En bref
Des chercheurs en Thaïlande ont découvert que les lucioles et les grillons semblent communiquer en synchronisant leurs signaux lumineux et sonores. Cette découverte soulève des questions sur l’existence d’un rythme commun dans la nature, reliant différentes espèces à travers des motifs de communication similaires.
Un rythme partagé entre espèces
Dans les forêts de Thaïlande, les scientifiques ont observé que les lucioles et les grillons suivent presque le même rythme, environ 2,4 Hz ou 145 battements par minute. Bien que cela puisse être une coïncidence, cela suscite l’intérêt pour un potentiel rythme commun dans la communication biologique.
En examinant la communication animale, il apparaît que le rythme de 0,5 à 4 Hz est fréquent chez diverses espèces, y compris les lucioles, les crabes, les poissons, les oiseaux, les singes et même les humains. Ce rythme couvre une grande diversité de tailles, d’environnements et d’espèces.
Analyse des données sonores
Pour soutenir cette hypothèse, les chercheurs ont analysé 124 enregistrements d’archives sonores de la faune, découvrant que 50 espèces émettent des signaux à un rythme régulier dans la même plage, avec un pic autour de 180 battements par minute. Ces résultats suggèrent une base biologique commune reliant ces espèces.

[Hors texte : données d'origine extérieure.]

(** * The compliance chat agent: retrieval, context assembly and session state

    A shallow embedding of [ChatAgent] (src/src/index.ts, second module of the
    file): [getDocumentContent], [extractRelevantPortion] and [fetch], with the
    JavaScript string operations they rely on.

    Conventions.
    - A JavaScript string is the list of its code units; the development
      covers code units below 256 (Latin-1), which is where [toLowerCase],
      [\s] and [\d] are spelled out.
    - [await] is sequential composition.  The callbacks of the
      [Promise.all] of the similarity search share the set of contents seen:
      they start in array order and the reads they wait for are delivered in
      an order that the runtime chooses.
    - Numbers that the agent only copies (similarity scores, the sampling
      temperature) are rationals; every finite double is one. *)

From Stdlib Require Import Ascii String.
From Stdlib Require Import List Bool Arith ZArith QArith Lia Lqa Sorted Permutation.
From Stdlib Require Import DecimalString.
Import ListNotations.

Set Warnings "-abstract-large-number".

Local Open Scope nat_scope.
Local Open Scope list_scope.

(** ** JavaScript strings *)

Module JS.

Definition str : Type := list ascii.

Definition lit (s : string) : str := list_ascii_of_string s.

Definition code (c : ascii) : N := N_of_ascii c.

Definition LF : ascii := ascii_of_N 10.
Definition DQUOTE : ascii := ascii_of_N 34.

Fixpoint str_eqb (a b : str) : bool :=
  match a, b with
  | [], [] => true
  | x :: a', y :: b' => Ascii.eqb x y && str_eqb a' b'
  | _, _ => false
  end.

Definition between (lo hi n : N) : bool := (lo <=? n)%N && (n <=? hi)%N.

(** [\s]: TAB, LF, VT, FF, CR, SP and NBSP. *)
Definition isWhiteSpace (c : ascii) : bool :=
  let n := code c in
  between 9 13 n || (n =? 32)%N || (n =? 160)%N.

(** [\d] *)
Definition isDigit (c : ascii) : bool := between 48 57 (code c).

(** [[A-Z]] under the [i] flag. *)
Definition isLetter (c : ascii) : bool :=
  let n := code c in between 65 90 n || between 97 122 n.

Definition toLowerChar (c : ascii) : ascii :=
  let n := code c in
  if between 65 90 n || (between 192 222 n && negb (n =? 215)%N)
  then ascii_of_N (n + 32) else c.

(** [s.toLowerCase()] *)
Definition toLowerCase (s : str) : str := map toLowerChar s.

(** [s.substring(0, n)] *)
Definition substring0 (n : nat) (s : str) : str := firstn n s.

(** [s.startsWith(w)] *)
Fixpoint startsWith (w s : str) : bool :=
  match w, s with
  | [], _ => true
  | _ :: _, [] => false
  | a :: w', b :: s' => Ascii.eqb a b && startsWith w' s'
  end.

(** [s.includes(w)] *)
Fixpoint includes (s w : str) : bool :=
  startsWith w s ||
  match s with
  | [] => false
  | _ :: s' => includes s' w
  end.

(** [s.split(sep)] for a one-character separator: the pieces between the
    separators, empty pieces included. *)
Fixpoint splitOn (sep : ascii) (s : str) : list str :=
  match s with
  | [] => [[]]
  | c :: s' =>
      if Ascii.eqb c sep then [] :: splitOn sep s'
      else
        match splitOn sep s' with
        | piece :: pieces => (c :: piece) :: pieces
        | [] => [[c]]
        end
  end.

(** [s.split(/\s+/)]: the pieces between maximal runs of white space; a
    leading or trailing run yields an empty piece.  [inRun] tells that the
    previous character was white space. *)
Fixpoint splitWsFrom (inRun : bool) (s : str) : list str :=
  match s with
  | [] => [[]]
  | c :: s' =>
      if isWhiteSpace c
      then (if inRun then splitWsFrom true s' else [] :: splitWsFrom true s')
      else
        match splitWsFrom false s' with
        | piece :: pieces => (c :: piece) :: pieces
        | [] => [[c]]
        end
  end.

Definition splitWs (s : str) : list str := splitWsFrom false s.

(** [a.join(sep)] *)
Fixpoint join (sep : str) (a : list str) : str :=
  match a with
  | [] => []
  | [x] => x
  | x :: rest => x ++ sep ++ join sep rest
  end.

(** [a.slice(-n)]: the last [n] elements. *)
Definition sliceLast {A : Type} (n : nat) (a : list A) : list A :=
  skipn (length a - n) a.

End JS.

Import JS.

(** ** The section-marker test of the extractor

    [/section\s+\d+|[A-Z]\.\d+/i.test(line)].  White space and digits are
    disjoint classes, so the greedy [\s+] never has to give a character back. *)

Module SectionMarker.

Fixpoint skipWhiteSpace (s : str) : str :=
  match s with
  | c :: s' => if isWhiteSpace c then skipWhiteSpace s' else s
  | [] => []
  end.

Definition headIs (p : ascii -> bool) (s : str) : bool :=
  match s with
  | c :: _ => p c
  | [] => false
  end.

(** [section\s+\d+] anchored at the head of [s]. *)
Definition sectionHere (s : str) : bool :=
  let w := lit "section" in
  startsWith w (toLowerCase (firstn (length w) s)) &&
  (let rest := skipn (length w) s in
   headIs isWhiteSpace rest && headIs isDigit (skipWhiteSpace rest)).

(** [[A-Z]\.\d+] anchored at the head of [s]. *)
Definition letterDotDigitHere (s : str) : bool :=
  match s with
  | a :: b :: c :: _ => isLetter a && (code b =? 46)%N && isDigit c
  | _ => false
  end.

Fixpoint test (line : str) : bool :=
  sectionHere line || letterDotDigitHere line ||
  match line with
  | [] => false
  | _ :: rest => test rest
  end.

Le rôle du système nerveux
Les chercheurs se demandent pourquoi ce synchronisme existe, d’autant plus que de nombreuses espèces peuvent signaler à des rythmes différents. Ils suggèrent que le système nerveux, qui repose sur la réponse des cellules nerveuses, pourrait être mieux adapté à certains rythmes, expliquant ce motif commun.
Les modèles informatiques indiquent que des circuits neuronaux simples, fonctionnant à un rythme interne d’environ 120 battements par minute, répondent mieux aux signaux dans cette plage. Cette théorie soutient des recherches antérieures sur la perception du rythme chez les humains, qui préfèrent des rythmes entre 85 et 120 battements par minute.
Conclusion
Bien que l’explication neurologique ne soit qu’une possibilité, d’autres facteurs comme le mouvement corporel ou la respiration pourraient influencer le rythme de communication biologique. La question reste ouverte sur la façon dont différentes espèces parviennent à des rythmes similaires, ouvrant de nouvelles perspectives pour comprendre les motifs de communication dans la nature.